Interacciones al nivel de interfase entre los ecosistemas naturales y manejados

Marco teórico

En la actualidad, la mayoría de los ecosistemas del planeta se encuentran en menor o mayor grado fragmentados (Bierregaard y Gascon  2001). Cuando un sistema se fragmenta, los  remanentes de vegetación nativa quedan rodeados por una matriz de vegetación diferente a la original que, junto con las nuevas condiciones ambientales, produce el llamado "efecto de borde". El “efecto de borde” se puede definir como la interacción entre dos ecosistemas adyacentes separados por una transición abrupta (Murcia 1995). Los bordes son el área más alterada de un fragmento, y  los efectos de borde  pueden propagarse varios cientos de metros hacia el interior de la vegetación natural remanente (Laurance 2000). El aumento en el número de bordes provoca cambios en la dinámica de las poblaciones locales y en la estructura de las comunidades de diferentes organismos, alterando la abundancia y riqueza de especies, las invasiones de especies, la estructura trófica del ecosistema y una gran variedad de procesos ecológicos y ecosistémicos (Malcolm 1994). Por ejemplo, se ha encontrado que la fragmentación reduce el potencial regenerativo de la selva, en parte mediante un decremento en el  número de animales que polinizan las flores y dispersan las semillas de los árboles tropicales y en otra parte, por los cambios ambientales que producen un aumento en la mortandad de árboles y evitan la germinación de semillas y el establecimiento de plántulas (Benítez-Malvido y Martínez-Ramos 2003).

Relevancia

La pérdida de hábitat y la fragmentación se han convertido en las más importantes amenazas para el mantenimiento de la biodiversidad en todos los ecosistemas terrestres (Bierregaard y Gascon 2001). La presencia de bordes es un componente prominente en el paisaje de la mayoría de los sistemas naturales terrestres y se tienen que proponer métodos de manejo para controlar o mitigar sus efectos nocivos sobre la biota.

Métodos y variables

Para evaluar los efectos de borde sobre la biota y el ambiente abiótico es necesario establecer parcelas permanentes de muestreo a diferentes distancias del borde al interior de la vegetación natural remanente y del borde a diferentes distancias de hacia la matriz de vegetación alterada que hace contacto con el remanente. Esto último para observar si la vegetación nativa es capaz de colonizar y re-establecerse en el hábitat alterado. El número de parcelas de muestreo se determinará de acuerdo al ecosistema y a la variable física (temperatura, humedad, insolación, velocidad del viento) o biológica (fuente de propágulos, interacciones, bióticas, estructura de la vegetación, composición, diversidad, abundancia de diferentes especies de organismos, especies invasoras, etc.) a evaluar.

Infraestructura

De campo. Vehículo para transportarse a los diferentes sitios, posicionadores geográficos (GPS), brújulas, cintas métricas, material para delimitar las parcelas permanentes de muestreo. Material y equipo diverso para colecta y preservación de material biológico. Equipo para monitorear las diferentes variables ambientales. Es preferible que los sitios seleccionados se encuentren dentro del sistema de áreas naturales protegidas para poder hacer observaciones a largo plazo y disminuir el riesgo de alteraciones humanas.

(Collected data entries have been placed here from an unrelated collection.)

(** ** Listing items ([app/core/repositories.py], [app/api/v1/items.py],
       [app/api/v2/items.py]) *)

(** Text operations of the database and of Python that the code calls
    and does not define: the case-insensitive [LIKE] of the engine
    (column value, pattern) and [str.lower]. *)
Class TextOps : Type := {
  ilike : string -> string -> bool;
  str_lower : string -> string
}.

(** The order of [order_by(Items.id)]. *)
Definition by_id (r1 r2 : Items.row) : Prop := Items.row_id r1 <= Items.row_id r2.

#[export] Instance by_id_dec : RelDecision by_id :=
  fun r1 r2 => decide (Items.row_id r1 <= Items.row_id r2).

(** [SQLItemRepo.list(q, limit)]: rows in ascending [id], kept when the
    name matches [%q%] if [q] is given and not empty, cut at [limit] (the
    engine, SQLite, reads a negative limit as no limit), each read into an
    [ItemRead]; the first row that does not validate raises. *)
Definition SQLItemRepo_list `{TextOps} (q : option string) (limit : Z)
    (db : Database) : result (list ItemRead.t) :=
  let rows :=
    merge_sort by_id ((map_to_list (items db)).*2) in
  let rows :=
    match q with
    | Some (String c rest) =>
        filter (fun r => ilike (Items.row_name r) ("%" ++ String c rest ++ "%") = true)
          rows
    | _ => rows
    end in
  let rows := if Z.ltb limit 0 then rows else take (Z.to_nat limit) rows in
  mapM (fun r => SQLItemRepo._to_read (Items.load r)) rows.

(** The filter [list_items] applies in Python. *)
Definition name_filter `{TextOps} (q : option string) (items : list ItemRead.t)
    : list ItemRead.t :=
  match q with
  | Some (String c rest) =>
      filter (fun i => str_contains (str_lower (String c rest))
                         (str_lower (ItemRead.name i)) = true) items
  | _ => items
  end.
(* ===== verification/_CoqProject ===== *)
-Q . S2P
Prelude.v
Types.v
Codec.v
Packet.v
FinPlan.v
FinPlanProgram.v
SystemProgram.v
Transactions.v
Entry.v
Block.v
Processor.v
ProcessorLaws.v
Replay.v
ProcessorRuns.v
Ledger.v
BlockThread.v
Window.v
WindowService.v
TransactionStage.v
VoteStage.v
WriteStage.v
Broadcast.v
Serving.v
Replicate.v
Requests.v
SigVerify.v
Faucet.v
Erasure.v
Fullnode.v
Rpc.v
Wallet.v
PeerChoice.v
Replicator.v
Client.v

Laboratorio. Balanza, horno de secado, microscopio estereoscópico para identificación de especimenes, equipo de disección, material para preservación de material biológico, y computadoras.

Recursos humanos. Es necesario la contratación de personal local de confianza (peones) en los diferentes sistemas naturales a considerar. Es necesario involucrar a investigadores y estudiantes de licenciatura y posgrado.